According to the complaint, in September 2012, the plaintiff had a Bard G2 IVC filter placed at Philadelphia’s Thomas Jefferson Hospital. It was later discovered that the filter had migrated within the vein and caused a perforation.

The plaintiff was injured by the vein perforation and required a difficult surgery to repair the vein. The surgery was also intended to remove the device, but the filter could not be extracted. Now Gross argues he will be exposed to a lifetime of risk and require ongoing monitoring.

Bard filters linked with high complication rates

The Inferior vena cava (IVC) is a large vein in the abdomen that carries blood from the lower body to the heart and lungs. IVC filters were introduced in the 1960s to treat patients who cannot take blood thinners and the designs have periodically changed over the past five decades. IVC filters typically look like small metal spiders. They work by catching blood clots, also called thrombi, in the cage area that is formed where the metal legs are joined so that they cannot reach the heart or lungs.

When they first reached the market, IVC filters were designed to be placed permanently.

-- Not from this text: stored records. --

(* ===== verification/Timer.v ===== *)
(** * Timers

    Models [TimerPeripheral] ([src/stm32g4/tim.cpp] and the class of
    [include/fil/stm32g4/peripheral.hpp]).  The counter is not stepped: it is derived from the
    time since an epoch, and the update event is scheduled at the computed overflow. *)

From S2P Require Import Prelude Address CpuState CpuStateProofs Common Trace Peripheral PeripheralProofs Timing.
From S2P Require Import Watchdog.
#[local] Open Scope Z_scope.
#[local] Open Scope fil_scope.

Record TimerUpdate := mkTimerUpdate {
  tu_time_ns : Z;
  tu_count_before_update : Z;
}.

Module Timer.
Definition cr1 : Z := 0x00.
Definition dier : Z := 0x0c.
Definition sr : Z := 0x10.
Definition egr : Z := 0x14.
Definition cnt : Z := 0x24.
Definition psc : Z := 0x28.
Definition arr : Z := 0x2c.

Section conversions.
Context `{LongDouble}.

Definition timerTicks (duration_ns frequency_hz prescaler : Z) : Z :=
  let ticks := ld_div (ld_mul (ld_of_Z duration_ns) (ld_of_Z frequency_hz))
                 (ld_mul (ld_of_Z 1000000000) (ld_of_Z prescaler)) in
  if ld_geb ticks (ld_of_Z max_u64) then max_u64 else ld_trunc ticks.

(** [std::ceil] yields an integer that is a [long double]. *)
Definition durationForTicks (ticks frequency_hz prescaler : Z) : Z :=
  if frequency_hz =? 0 then max_u64
  else
    let duration := ld_ceil (ld_div (ld_mul (ld_mul (ld_of_Z ticks) (ld_of_Z prescaler)) (ld_of_Z 1000000000))
                               (ld_of_Z frequency_hz)) in
    if ld_geb (mk_ld duration 0) (ld_of_Z max_u64) then max_u64 else Z.max duration 1.
End conversions.

Record TimerPeripheral := mkTimer {
  tm_block : RegBlock;
  tm_input_clock_hz : Z;
  tm_state : State.t;
  tm_counter_epoch_ns : Z;
  tm_counter_epoch_value : Z;
  tm_update_event : ScheduledEvent;
  tm_interrupt_callback : bool;
  tm_update_callback : bool;
  tm_updates : list TimerUpdate;
}.
#[global] Instance timer_has_block : HasBlock TimerPeripheral :=
  {| block := tm_block; with_block f d := {| d with tm_block := f (tm_block d) |} |}.
#[global] Instance timer_has_block_laws : HasBlockLaws TimerPeripheral.
Proof. constructor; [done|]. intros f g [] E. cbn in *. by rewrite E. Qed.
Definition with_update (f : ScheduledEvent -> ScheduledEvent) (d : TimerPeripheral) : TimerPeripheral :=
  {| d with tm_update_event := f (tm_update_event d) |}.
Definition set_state (x : State.t) : Dev TimerPeripheral unit :=
  modify (fun d : TimerPeripheral => {| d with tm_state := x |}).
Definition set_epoch_ns (t : Z) : Dev TimerPeripheral unit :=
  modify (fun d : TimerPeripheral => {| d with tm_counter_epoch_ns := t |}).
Definition set_epoch_value (v : Z) : Dev TimerPeripheral unit :=
  modify (fun d : TimerPeripheral => {| d with tm_counter_epoch_value := v |}).

Section device.
Context `{LongDouble}.

Definition live_counter (env : Env) (d : TimerPeripheral) : Z :=
  match tm_state d with
  | State.stopped => tm_counter_epoch_value d
  | State.running =>
      let now := current_time env (tm_block d) in
      if now <=? tm_counter_epoch_ns d then tm_counter_epoch_value d
      else
        let period := registerValue arr (tm_block d) + 1 in
        let prescaler := registerValue psc (tm_block d) + 1 in
        let ticks := timerTicks (now - tm_counter_epoch_ns d) (tm_input_clock_hz d) prescaler in
        u32 ((tm_counter_epoch_value d + ticks mod period) mod period)
  end.
Definition liveCounter : Dev TimerPeripheral Z := fun env d => (inl (live_counter env d), d, []).

Definition captureCounter : Dev TimerPeripheral unit :=
  value ← liveCounter;
  set_epoch_value value;;
  now ← currentTime;
  set_epoch_ns now;;
  setRegister cnt value.

Definition cancelUpdate : Dev TimerPeripheral unit := cancel with_update.
Definition scheduleUpdate : Dev TimerPeripheral unit :=
  cancelUpdate;;
  state ← get tm_state;
  match state with
  | State.stopped => skip
  | State.running =>
      loop ← get (fun d => rb_has_loop (tm_block d));
      if (loop : bool) then
        period ← get (fun d => registerValue arr (tm_block d) + 1);
        current ← liveCounter;
        let remaining := period - Z.min current (period - 1) in
        prescaler ← get (fun d => registerValue psc (tm_block d) + 1);
        frequency_hz ← get tm_input_clock_hz;
        _ ← scheduleAfter with_update (durationForTicks remaining frequency_hz prescaler);
        skip
      else skip
  end.

Definition applyControl (control : Z) : Dev TimerPeripheral unit :=
  let enabled := has control 1 in
  state ← get tm_state;
  match state with
  | State.stopped => if enabled then set_state State.running else skip
  | State.running => if enabled then skip else set_state State.stopped
  end.
Definition enterStopped : Dev TimerPeripheral unit := set_state State.stopped.

Definition fireUpdate (forced : bool) : Dev TimerPeripheral unit :=
  before ← (if forced then liveCounter else regValue arr);
  now ← currentTime;
  set_epoch_ns now;;
  set_epoch_value 0;;
  setRegister cnt 0;;
  status ← regValue sr;
  setRegister sr (status .| 1);;
  enable ← regValue dier;
  setInterruptLevel 0 (has enable 1);;
  modify (fun d : TimerPeripheral => {| d with tm_updates := tm_updates d ++ [mkTimerUpdate now before] |});;
  traceEvent "timer_update" [("forced", if forced then "true" else "false")];;
  interrupt ← get tm_interrupt_callback;
  (if has enable 1 && interrupt then emit fx_interrupt_request else skip);;
  update ← get tm_update_callback;
  (if (update : bool) then emit (fx_update now) else skip);;
  control ← regValue cr1;
  (if has control (1 .<< 3) then enterStopped;; setRegister cr1 (control .& not32 1) else skip);;
  scheduleUpdate.

(** The callback of [update_event_]. *)
Definition update_callback : Dev TimerPeripheral unit :=
  modify (with_update (fun _ => None));;
  fireUpdate false.

Definition timer_loadRegister (word_offset : Z) (c : AccessContext) : Dev TimerPeripheral Z :=
  if word_offset =? cnt then
    value ← liveCounter;
    setRegister cnt value;;
    mret value
  else regValue word_offset.

(** Level of the update interrupt from the registers. *)
Definition refresh_level : Dev TimerPeripheral unit :=
  enable ← regValue dier;
  status ← regValue sr;
  setInterruptLevel 0 (has enable 1 && has status 1).

Definition timer_storeRegister (word_offset previous value write_mask : Z) (c : AccessContext) : Dev TimerPeripheral unit :=
  if (word_offset =? cr1) || (word_offset =? psc) || (word_offset =? arr) || (word_offset =? cnt) then
    setRegister word_offset previous;;
    captureCounter;;
    setRegister word_offset value;;
    (if word_offset =? cr1 then applyControl value else skip);;
    (if word_offset =? cnt then set_epoch_value value else skip);;
    now ← currentTime;
    set_epoch_ns now;;
    scheduleUpdate
  else if word_offset =? sr then
    setRegister sr (previous .& (value .| not32 write_mask));;
    refresh_level
  else if word_offset =? dier then
    status ← regValue sr;
    setInterruptLevel 0 (has value 1 && has status 1)
  else if word_offset =? egr then
    let generate_update := has (value .& write_mask) 1 in
    setRegister egr 0;;
    (if generate_update then fireUpdate true else refresh_level)
  else skip.

Definition timer_onReset : Dev TimerPeripheral unit :=
  cancelUpdate;;
  control ← regValue cr1;
  applyControl control;;
  now ← currentTime;
  set_epoch_ns now;;
  value ← regValue cnt;
  set_epoch_value value.
#[global] Instance timer_hooks : RegisterHooks TimerPeripheral :=
  {| loadRegister := timer_loadRegister; storeRegister := timer_storeRegister; onReset := timer_onReset |}.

Similar designs by other manufacturers have proven to be low risk. But Bard’s G2 Filter, and its predecessor Recovery Filter, are the exception. They were each designed to be placed temporarily and removed once the risk of blood clots had passed. Their design and construction has proven to be too weak for long-term use, and according to some studies, between 20% and 31% of recipients experience a complication.

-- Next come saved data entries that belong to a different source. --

Lemma idle_runs s : runs_at env (at_ok s) idle_callback (fun _ => at_ok s).
Proof.
  intros d (Hc&Hm&Hl). unfold idle_callback, set_idle_state. rewrite !modify_bind, regValue_bind, setRegister_bind.
  erewrite bind_inl by reflexivity. set (d1 := with_block _ _).
  destruct (signalInterrupt_runs s d1) as (a&d2&w&->&H2); [|by eexists _, _, _].
  pose proof Hc as ([Hb Hs Hlp Hi Hg Hq]&Hgap&Hst). pose proof (registerValue_range isr _ Hb) as Hr.
  assert (is_u32 (registerValue isr (us_block d) .| idle_flag)) as Hv by (apply is_u32_lor; [done|by vm_compute]).
  assert (registerValue isr (us_block d1) = registerValue isr (us_block d) .| idle_flag) as Ei.
  { cbn. rewrite registerValue_set; [done|done|rewrite Hs; by apply usart_register; do 3 right; left|done]. }
  assert (registerValue cr1 (us_block d1) = registerValue cr1 (us_block d)) as Ec by (cbn; by rewrite registerValue_set_ne).
  split; [split; [|done]|].
  - constructor; cbn; rewrite ?set_register_size, ?set_register_loop; try done; by apply set_register_ok.
  - destruct Hm. constructor; rewrite Ei, ?Ec, has_lor; [by rewrite orb_false_r..].
Qed.

(** *** Word accesses *)

Definition read_streams (w : Z) (s : Streams) : Streams :=
  if w =? isr then refill s else if w =? rdr then pop (refill s) else s.
(** What a read returns: RDR the oldest byte, ISR the status with RXNE telling whether there is one. *)
Definition read_value (w : Z) (s : Streams) (v : Z) : Prop :=
  (w = rdr -> v = default 0 (head (st_rx (refill s))))
  /\ (w = isr -> has v rxne_flag = negb (bool_decide (st_rx (refill s) = []))).

Lemma pop_runs s : runs_at env (at_core s)
  (value ← get (fun d => default 0 (head (us_rx_queue d))); set_rx_queue tail;; setRegister rdr value;;
   updateStatus;; signalInterruptIfEnabled;; signalDmaRequests;; mret value)
  (fun v d => at_ok (pop s) d /\ v = default 0 (head (st_rx s))).
Proof.
  apply runs_at_get. intros v. apply (runs_at_conseq env (fun d => at_core s d /\ (v = default 0 (head (st_rx s)) /\ is_u32 v))
    _ _ (fun a d => at_ok (pop s) d /\ a = default 0 (head (st_rx s)))); [|intros d [Hd <-]|done].
  2: { split; [done|]. destruct Hd as (Hc&_&<-). split; [done|]. pose proof (uc_bytes _ Hc) as Hq. cbn.
       destruct Hq; cbn; width_lia. }
  intros d [Hd [-> Hv]]. set (v := default 0 (head (st_rx s))) in *.
  assert (runs_at env (at_core s) (set_rx_queue tail;; setRegister rdr v;; updateStatus;; signalInterruptIfEnabled;; signalDmaRequests;; mret v)
    (fun a d => at_ok (pop s) d /\ a = v)) as Hrun; [|exact (Hrun d Hd)].
  eapply runs_at_then; [apply set_rx_queue_runs; intros q Hq; by destruct Hq|].
  eapply runs_at_then; [apply runs_at_modify; intros x; by apply at_core_set|]. apply settle_then.
  eapply runs_at_then; [apply signalDma_runs|]. by apply runs_at_ret.
Qed.

Lemma load_runs w c s : runs_at env (at_ok s) (usart_loadRegister w c) (fun v d => at_ok (read_streams w s) d /\ read_value w s v).
Proof.
  assert (∀ x, at_ok s x -> at_core s x) as Hok by (intros x Hx; apply Hx). unfold usart_loadRegister, read_streams, read_value.
  destruct (Z.eqb_spec w isr) as [->|Hi].
  { eapply runs_at_then; [eapply runs_at_conseq; [apply refillRx_runs|exact Hok|done]|]. apply settle_then.
    eapply runs_at_then; [apply signalDma_runs|]. intros d Hd. eexists _, _, _. split; [done|]. split; [done|]. split; [done|]. intros _.
    destruct Hd as ((_&_&<-)&Hm&_). apply Hm. }
  destruct (Z.eqb_spec w rdr) as [->|Hr].
  { eapply runs_at_then; [eapply runs_at_conseq; [apply refillRx_runs|exact Hok|done]|].
    eapply runs_at_conseq; [apply pop_runs|done|]. intros v d [Hd ->]. by split. }
  intros d Hd. by eexists _, _, _.
Qed.

(** Stores. *)
Definition write_streams (w v : Z) (s : Streams) : Streams :=
  if w =? tdr then send (u8 v) s else if (w =? rqr) && has v (1 .<< 3) then flush s else s.

Lemma settled_set w v s d : register_of 0x30 w -> w <> isr -> w <> cr1 -> is_u32 v -> at_ok s d ->
  at_ok s (with_block (set_register w v) d).
Proof.
  intros [Hw _] Hi Hc Hv (Hcore&Hm&Hl). split_and!; [by apply at_core_set| |].
  - destruct Hm. constructor; cbn; by rewrite !registerValue_set_ne by (lia || done).
  - unfold levelled in *. cbn. by rewrite level_set_register, !registerValue_set_ne by (lia || done).
Qed.
Lemma settled_restore w v s d : register_of 0x30 w -> is_u32 v -> at_ok s d ->
  at_ok s (with_block (set_register w (registerValue w (us_block d))) (with_block (set_register w v) d)).
Proof.
  intros Hw Hv (Hcore&Hm&Hl). pose proof Hcore as ([Hb Hs _ _ _ _]&_&_). rewrite <- Hs in Hw. pose proof (registerValue_range w _ Hb) as Hr.
  assert (block_ok (set_register w v (us_block d))) as Hb1 by by apply set_register_ok.
  assert (∀ x, 0 <= x -> registerValue x (set_register w (registerValue w (us_block d)) (set_register w v (us_block d)))
    = registerValue x (us_block d)) as Hsame.
  { intros x Hx. rewrite !registerValue_set; [|done|by rewrite ?set_register_size..]. by case_eqb; subst. }
  split_and!; [apply at_core_set; [done|by apply at_core_set]| |].
  - destruct Hm. constructor; cbn; by rewrite !Hsame.
  - unfold levelled in *. cbn. by rewrite !level_set_register, !Hsame.
Qed.

(** A register written with a value derived from its content. *)
Lemma rewrite_runs {A} w (g : Z -> Z) s (k : Dev UsartPeripheral A) R : (∀ x, is_u32 x -> is_u32 (g x)) ->
  runs_at env (at_core s) k R ->
  runs_at env (at_core s) (x ← regValue w; setRegister w (g x);; k) R.
Proof.
  intros Hg Hk d Hd. rewrite regValue_bind, setRegister_bind. apply Hk, at_core_set; [|done].
  apply Hg, registerValue_range. apply Hd.
Qed.
Lemma u8_land_255 v : u8 (v .& 0xff) = u8 v.
Proof.
  unfold u8. change 0xff with (Z.ones 8). rewrite Z.land_ones by lia. change (2 ^ 8) with 0x100. apply Zmod_mod.
Qed.

Lemma transmit_runs v s c previous : is_u32 v ->
  runs_at env (at_core s) (usart_storeRegister tdr previous v 0xffffffff c) (fun _ => at_ok (send (u8 v) s)).
Proof.
  intros Hv d Hd. unfold usart_storeRegister. change (tdr =? tdr) with true. cbv iota. rewrite u8_land_255.
  rewrite currentTime_bind by apply Hd. rewrite modify_bind.
  set (d1 := {| d with us_tx_log := _ |}). assert (at_core (send (u8 v) s) d1) as H1.
  { destruct Hd as ([]&Hg&<-). split; [by constructor|done]. }
  clearbody d1. clear d Hd. revert d1 H1. generalize (send (u8 v) s) as s'. intros s'.
  eapply runs_at_then; [apply runs_at_trace|]. apply runs_at_any. intros callback.
  eapply runs_at_then; [apply runs_at_if; [apply runs_at_emit|apply runs_at_skip]|]. apply rewrite_runs; [|apply settle_runs].
  intros x Hx. apply is_u32_lor; [done|by vm_compute].
Qed.

Lemma other_store_runs w v c s d : register_of 0x30 w -> is_u32 v -> w <> tdr -> at_ok s d ->
  ∃ a d' fx, usart_storeRegister w (registerValue w (us_block d)) v 0xffffffff c env (with_block (set_register w v) d) = (inl a, d', fx)
    /\ at_ok (if (w =? rqr) && has v (1 .<< 3) then flush s else s) d'.
Proof.
  intros Hw Hv Hne Hd. pose proof Hd as (Hcore&_&_). assert (at_core s (with_block (set_register w v) d)) as H1 by by apply at_core_set.
  unfold usart_storeRegister. rewrite (proj2 (Z.eqb_neq w tdr)) by done.
  destruct (Z.eqb_spec w icr) as [->|H_icr].
  { revert H1. generalize (with_block (set_register icr v) d). apply rewrite_runs.
    - intros x Hx. u32_auto.
    - eapply runs_at_then; [apply runs_at_modify; intros x; by apply at_core_set|apply settle_runs]. }
  destruct (Z.eqb_spec w rqr) as [->|H_rqr]; cbn [andb].
  { revert H1. generalize (with_block (set_register rqr v) d).
    eapply (runs_at_then _ _ (at_core (if has v (1 .<< 3) then flush s else s))).
    - destruct (has v (1 .<< 3)); [apply (set_rx_queue_runs (fun _ => []))|apply runs_at_skip]. intros. constructor.
    - eapply runs_at_then; [apply runs_at_modify; intros x; by apply at_core_set|apply settle_runs]. }
  destruct (Z.eqb_spec w cr1) as [->|H_cr1].
  { revert H1. generalize (with_block (set_register cr1 v) d). eapply runs_at_then; [apply updateStatus_runs|].
    eapply runs_at_then; [apply scheduleIdle_status|apply signalInterrupt_runs]. }
  destruct (Z.eqb_spec w isr) as [->|H_isr].
  { change ((isr =? rdr) || true) with true. change (isr =? cr3) with false. cbv iota. eexists _, _, _. split; [done|]. by apply settled_restore. }
  assert (at_ok s (with_block (set_register w v) d)) as Hok by by apply settled_set.
  destruct (Z.eqb_spec w cr3) as [->|]; [by apply (signalDma_runs (at_ok s))|].
  rewrite orb_false_r. destruct (Z.eqb_spec w rdr) as [->|]; [|by eexists _, _, _].
  eexists _, _, _. split; [done|]. by apply settled_restore.
Qed.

Bard allegedly had knowledge of IVC filter defects

According to the Gross complaint, the Recovery Filter comes with a significantly higher failure rate than other similar devices on the market. It goes on to state that shortly after its entry, Bard began receiving reports of the device fracturing, tilting in the IVC, and migrating. In early 2005, Bard silently withdrew the device from the market but did not announce a recall to alert affected consumers. It redesigned the filter and released its second generation design, the G2 Filter. The G2 allegedly suffers from the same design and manufacturing defects as the Recovery.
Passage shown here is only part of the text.